Collected data entries
--------------------------------------------------

(* ===== verification/PorcBitset.v ===== *)
(** * Bit sets of the linearizability checker

    The slices of words of [bitset.go] represent sets of operations: setting a bit adds an
    operation, clearing it restores the very slice, equal slices are equal sets. *)

From S2P Require Import Prelude Porcupine.
Import Porcupine.

(** [b] represents the set [L] of numbers below [n]. *)
Record denotes (n : Z) (b : bitset) (L : gset Z) : Prop := {
  dn_length : zlen b = zlen (newBitset n);
  dn_range : forall i, i ∈ L -> 0 <= i < n;
  dn_get : forall i, 0 <= i < n -> get b i = Some (bool_decide (i ∈ L));
}.

Lemma land_bit w m : 0 <= m -> negb (Z.land w (Z.shiftl 1 m) =? 0) = Z.testbit w m.
Proof.
  intros Hm. destruct (Z.testbit w m) eqn:E; destruct (Z.eqb_spec (Z.land w (Z.shiftl 1 m)) 0) as [Hz|Hz];
    try done; exfalso.
  - apply (f_equal (fun x => Z.testbit x m)) in Hz.
    rewrite Z.land_spec, Z.shiftl_spec, Z.sub_diag, Z.bits_0, E in Hz by lia. done.
  - apply Hz. apply Z.bits_inj'. intros j Hj. rewrite Z.land_spec, Z.bits_0, Z.shiftl_spec by lia.
    destruct (decide (j = m)) as [->|Hne]; [by rewrite E|].
    replace (Z.testbit 1 (j - m)) with false; [apply andb_false_r|]. symmetry.
    destruct (Z.lt_ge_cases (j - m) 0); [by apply Z.testbit_neg_r|].
    apply (Z.pow2_bits_false 0). lia.
Qed.

Lemma get_eq b i :
  get b i = (fun w => Z.testbit w (i mod 64)) <$> slice_get b (i / 64).
Proof.
  unfold get, bitsetIndex. destruct (slice_get b (i / 64)); simpl; [|done].
  rewrite land_bit; [done|]. pose proof (Z.mod_pos_bound i 64). lia.
Qed.

Lemma testbit_one m j : 0 <= m -> 0 <= j -> Z.testbit (Z.shiftl 1 m) j = bool_decide (m = j).
Proof.
  intros Hm Hj. rewrite Z.shiftl_1_l. case_bool_decide as E; [subst; by apply Z.pow2_bits_true|].
  by apply Z.pow2_bits_false.
Qed.

Lemma zlen_newBitset n i : 0 <= i < n -> 0 <= i / 64 < zlen (newBitset n).
Proof.
  intros Hi. unfold newBitset, zlen. rewrite length_replicate.
  pose proof (Z.div_mod n 64). pose proof (Z.mod_pos_bound n 64).
  split; [by apply Z.div_pos; lia|]. rewrite Z2Nat.id.
  - destruct (Z.eqb_spec (n mod 64) 0); simpl; apply Z.div_lt_upper_bound; lia.
  - pose proof (Z.div_pos n 64). destruct (negb _); lia.
Qed.

Lemma denotes_new n : denotes n (newBitset n) ∅.
Proof.
  constructor; [done|set_solver|]. intros i Hi. rewrite get_eq.
  pose proof (zlen_newBitset n i Hi) as Hl.
  destruct (slice_get_total (newBitset n) (i / 64) Hl) as [w Hw]. rewrite Hw.
  apply slice_get_Some in Hw as [_ Hw]. unfold newBitset in Hw.
  apply lookup_replicate in Hw as [-> _]. simpl. by rewrite Z.bits_0, bool_decide_false by set_solver.
Qed.

(** Adding an operation, and taking it out again. *)
Lemma denotes_set n b L i :
  denotes n b L -> 0 <= i < n -> i ∉ L ->
  exists b', set b i = Some b' /\ denotes n b' ({[i]} ∪ L) /\ clear b' i = Some b.
Proof.
  intros [Hlen Hrange Hget] Hi Hni. pose proof (zlen_newBitset n i Hi) as Hl. rewrite <- Hlen in Hl.
  pose proof (Z.mod_pos_bound i 64 ltac:(lia)) as Hm.
  destruct (slice_get_total b (i / 64) Hl) as [w Hw].
  unfold set, bitsetIndex. rewrite Hw. simpl. rewrite slice_set_Some by lia.
  set (w' := Z.lor w (Z.shiftl 1 (i mod 64))). eexists. split; [done|].
  assert (Hw' : slice_get (<[Z.to_nat (i / 64) := w']> b) (i / 64) = Some w').
  { apply slice_get_Some. split; [lia|]. apply list_lookup_insert_eq. unfold zlen in Hl. lia. }
  assert (Hbit : Z.testbit w (i mod 64) = false).
  { specialize (Hget i Hi). rewrite get_eq, Hw, bool_decide_false in Hget by done. by injection Hget. }
  split.
  - constructor; [by rewrite zlen_insert|set_solver|]. intros j Hj. rewrite get_eq.
    pose proof (Z.mod_pos_bound j 64 ltac:(lia)).
    destruct (decide (j / 64 = i / 64)) as [Heq|Hne].
    + specialize (Hget j Hj). rewrite get_eq, Heq, Hw in Hget. simpl in Hget.
      rewrite Heq, Hw'. simpl. f_equal. unfold w'. rewrite Z.lor_spec, testbit_one by lia.
      injection Hget as ->.
      assert (Hij : i mod 64 = j mod 64 <-> i = j).
      { split; [|congruence]. intros Hmod. rewrite (Z.div_mod i 64), (Z.div_mod j 64); lia. }
      rewrite (bool_decide_ext (i mod 64 = j mod 64) (i = j)) by done. repeat case_bool_decide; set_solver.
    + rewrite (bool_decide_ext _ (j ∈ L)); [|assert (j <> i) by congruence; set_solver].
      rewrite <- (Hget j Hj), get_eq. unfold slice_get.
      destruct (Z.ltb_spec (j / 64) 0); [done|]. rewrite list_lookup_insert_ne; [done|lia].
  - unfold clear, bitsetIndex. rewrite Hw'. simpl. rewrite slice_set_Some by (rewrite zlen_insert; lia).
    f_equal. rewrite list_insert_insert_eq. apply list_insert_id.
    apply slice_get_Some in Hw as [_ ->]. f_equal. apply Z.bits_inj'. intros j Hj. unfold w'.
    rewrite Z.ldiff_spec, Z.lor_spec, testbit_one by lia.
    case_bool_decide as E; [subst; by rewrite Hbit|]. by rewrite orb_false_r, andb_true_r.
Qed.

Lemma equals_eq b b2 : equals b b2 = true -> b = b2.
Proof.
  unfold equals. intros He. destruct (Z.eqb_spec (zlen b) (zlen b2)) as [Hl|]; [|done].
  simpl in He. unfold zlen in Hl. apply Nat2Z.inj in Hl. revert b2 He Hl. induction b as [|x b IH]; intros [|y b2] He Hl; simplify_eq/=; [done|].
  apply andb_prop in He as [Hx He]. go_bool. f_equal; auto.
Qed.

Lemma denotes_inj n b L L' : denotes n b L -> denotes n b L' -> L = L'.
Proof.
  intros [_ Hr Hg] [_ Hr' Hg']. apply set_eq. intros i. split; intros Hi.
  - specialize (Hr i Hi). pose proof (Hg i Hr) as H1. rewrite (Hg' i Hr) in H1.
    rewrite (bool_decide_true (i ∈ L)) in H1 by done. injection H1 as H1.
    by apply bool_decide_eq_true in H1.
  - specialize (Hr' i Hi). pose proof (Hg i Hr') as H1. rewrite (Hg' i Hr') in H1.
    rewrite (bool_decide_true (i ∈ L')) in H1 by done. injection H1 as H1.
    by symmetry in H1; apply bool_decide_eq_true in H1.
Qed.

--------------------------------------------------

Problem details
Reproduce each line of the records in which "injection" appears.

Result for this exercise
  { specialize (Hget i Hi). rewrite get_eq, Hw, bool_decide_false in Hget by done. by injection Hget. }
      injection Hget as ->.
    rewrite (bool_decide_true (i ∈ L)) in H1 by done. injection H1 as H1.
    rewrite (bool_decide_true (i ∈ L')) in H1 by done. injection H1 as H1.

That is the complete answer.